La carte mentale du
Québec : représentation de l’espace québécois à partir de dix pôles
régionaux1
INTRODUCTION
La
représentation mentale des êtres et des choses que se font les hommes n'est pas
toujours conforme à la réalité. C'est d'ailleurs très rare que le même objet
soit perçu exactement de la même manière par deux personnes. L'une le trouvera
lourd, l'autre volumineux; pour l'une il sera utile, pour l'autre embarrassant.
Un
objet familier avec lequel les contacts sont fréquents prend de l'importance
par rapport à ce qui est accidentel. Or, il est probable que l'objet localisé
dans l'espace immédiat ait un poids plus grand que celui qui en est éloigné.
C'est ce que nous nous sommes amusés à vérifier à propos de l'espace québécois.

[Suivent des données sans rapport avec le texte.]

Lemma ScorerBM25F_fields_idf coll idx field_weights bi term doc fields i c_t_d idf
    c_t_d' idf' :
  "body"%string ∉ fields →
  for_enumerate (ScorerBM25F_score_field coll idx field_weights bi term doc)
    i fields (c_t_d, idf) = Ok (c_t_d', idf') →
  idf' = idf.
Proof.
  revert i c_t_d. induction fields as [|field rest IH]; intros i c_t_d Hbody Hrun.
  - cbn in Hrun. by injection Hrun as _ ->.
  - apply not_elem_of_cons in Hbody as [Hne Hbody].
    cbn [for_enumerate] in Hrun.
    apply bind_Ok_inv in Hrun as ([c1 idf1] & Hstep & Hrun).
    unfold ScorerBM25F_score_field in Hstep.
    apply bind_Ok_inv in Hstep as (b_i & _ & Hstep).
    apply bind_Ok_inv in Hstep as (f & _ & Hstep).
    apply bind_Ok_inv in Hstep as (avg & _ & Hstep).
    apply bind_Ok_inv in Hstep as (norm & _ & Hstep).
    apply bind_Ok_inv in Hstep as (w & _ & Hstep).
    apply bind_Ok_inv in Hstep as (frac & _ & Hstep).
    rewrite bool_decide_eq_false_2 in Hstep by done.
    injection Hstep as _ <-. by eapply IH.
Qed.

(** X11: the idf of [ScorerBM25F] is set only at a field named [body]; with
    no such field among the configured ones, a [score_term] that returns
    has added 0 to every score. *)
Theorem ScorerBM25F_without_body_scores_zero
    (coll : DocumentCollection) (idx : Index) (fields : list string)
    (field_weights bi : list R) (k1 : R) (term : string) (query_freq : nat)
    (scores scores' : Scores) :
  "body"%string ∉ fields →
  ScorerBM25F_score_term coll idx fields field_weights bi k1 term query_freq scores
    = Ok scores' →
  ∀ d, score_of scores' d = score_of scores d.
Proof.
  intros Hbody. unfold ScorerBM25F_score_term.
  generalize coll at 2. intros items. revert scores.
  induction items as [|[doc_id doc] rest IH]; intros scores Hrun d;
    cbn [for_items] in Hrun.
  - by injection Hrun as <-.
  - apply bind_Ok_inv in Hrun as (s1 & Hdoc & Hrun). rewrite (IH _ Hrun).
    unfold ScorerBM25F_score_doc in Hdoc.
    apply bind_Ok_inv in Hdoc as ([c_t_d idf] & Hfields & Hdoc).
    apply bind_Ok_inv in Hdoc as (frac & _ & Hdoc). injection Hdoc as <-.
    apply ScorerBM25F_fields_idf in Hfields as ->; [|done].
    destruct (decide (doc_id = d)) as [->|Hne].
    + rewrite score_of_iadd_eq. lra.
    + by rewrite score_of_iadd_ne.
Qed.

Lemma ScorerBM25F_without_body_scores_zero_witness :
  ∃ scores',
    ScorerBM25F_score_term coll_title_body index_title_body ["title"%string]
      [1] [0.75] 1.2 "a" 1 ∅ = Ok scores' ∧
    score_of scores' "d1" = score_of ∅ "d1".
Proof.
  assert (∃ scores', ScorerBM25F_score_term coll_title_body index_title_body
            ["title"%string] [1] [0.75] 1.2 "a" 1 ∅ = Ok scores')
    as [scores' Hrun].
  { unfold coll_title_body, index_title_body.
    unfold ScorerBM25F_score_term, ScorerBM25F_score_doc, ScorerBM25F_score_field,
      idf_of, avg_field_length.
    py_eval. eexists. reflexivity. }
  exists scores'. split; [exact Hrun|].
  apply (ScorerBM25F_without_body_scores_zero coll_title_body index_title_body
           ["title"%string] [1] [0.75] 1.2 "a" 1 ∅ scores'); [|exact Hrun].
  apply (bool_decide_unpack _). by vm_compute.
Defined.

Lemma for_enumerate_ext body1 body2 i fields acc :
  (∀ j field acc, (i ≤ j < i + length fields)%nat →
     body1 j field acc = body2 j field acc) →
  for_enumerate body1 i fields acc = for_enumerate body2 i fields acc.
Proof.
  revert i acc. induction fields as [|field rest IH]; intros i acc Hext; [done|].
  cbn [for_enumerate]. rewrite Hext by (cbn; lia).
  destruct (body2 i field acc) as [acc'|e]; cbn; [|done].
  apply IH. intros j field' acc'' Hj. apply Hext. cbn. lia.
Qed.

Lemma for_items_ext body1 body2 items s :
  (∀ doc_id doc s, body1 doc_id doc s = body2 doc_id doc s) →
  for_items body1 items s = for_items body2 items s.
Proof.
  intros Hext. revert s. induction items as [|[doc_id doc] rest IH]; intros s; [done|].
  cbn [for_items]. rewrite Hext.
  destruct (body2 doc_id doc s) as [s'|e]; cbn; [apply IH | done].
Qed.

Lemma list_getitem_app_l {A} (l extra : list A) i :
  (i < length l)%nat → list_getitem (l ++ extra) i = list_getitem l i.
Proof. intros Hi. unfold list_getitem. by rewrite lookup_app_l. Qed.

(** X12: entries of [field_weights] and [bi] beyond the number of fields are
    never read: [ScorerBM25F.score_term] does the same with and without
    them. *)
Theorem ScorerBM25F_extra_weights_ignored
    (coll : DocumentCollection) (idx : Index) (fields : list string)
    (field_weights bi extra_weights extra_bi : list R) (k1 : R)
    (term : string) (query_freq : nat) (scores : Scores) :
  (length fields ≤ length field_weights)%nat →
  (length fields ≤ length bi)%nat →
  ScorerBM25F_score_term coll idx fields (field_weights ++ extra_weights)
    (bi ++ extra_bi) k1 term query_freq scores
  = ScorerBM25F_score_term coll idx fields field_weights bi k1 term query_freq scores.
Proof.
  intros Hw Hb. unfold ScorerBM25F_score_term. apply for_items_ext.
  intros doc_id doc s. unfold ScorerBM25F_score_doc.
  rewrite (for_enumerate_ext
             (ScorerBM25F_score_field coll idx (field_weights ++ extra_weights)
                (bi ++ extra_bi) term doc)
             (ScorerBM25F_score_field coll idx field_weights bi term doc)); [done|].
  intros j field [c_t_d idf] Hj. unfold ScorerBM25F_score_field.
  by rewrite !list_getitem_app_l by lia.
Qed.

Y a-t-il, selon l'endroit où l'on réside au Québec, des représentations
spatiales, des images propres et régionales non conformes à la réalité
géographique si bien apprise dans les manuels et dans les atlas?
MÉTHODOLOGIE
Pour
répondre à cette question il fallait choisir les points d'échantillonnage et
déterminer les caractéristiques de la population à interroger. Nous aurions
voulu couvrir l'ensemble du territoire et recevoir des versions à la fois
méridionales et nordiques. Ceci fut impossible en raison du temps, des communications
difficiles et la recherche d'une population homogène pouvant se prêter au jeu.
Nous
nous sommes donc limités à dix villes distribuées dans le Québec méridional où
nous pouvions compter sur la collaboration d’enseignants en géographie d'écoles
secondaires; chaque ville correspondait à une métropole régionale ou à un
chef-lieu important. La population échantillonnée fut en très grande partie de
niveau secondaire V; nous étions sûrs d'une homogénéité de formation, de
scolarité et d'âge (15-17 ans).
Chaque
enseignant devait faire effectuer une carte à un groupe de 25 à 30 élèves2.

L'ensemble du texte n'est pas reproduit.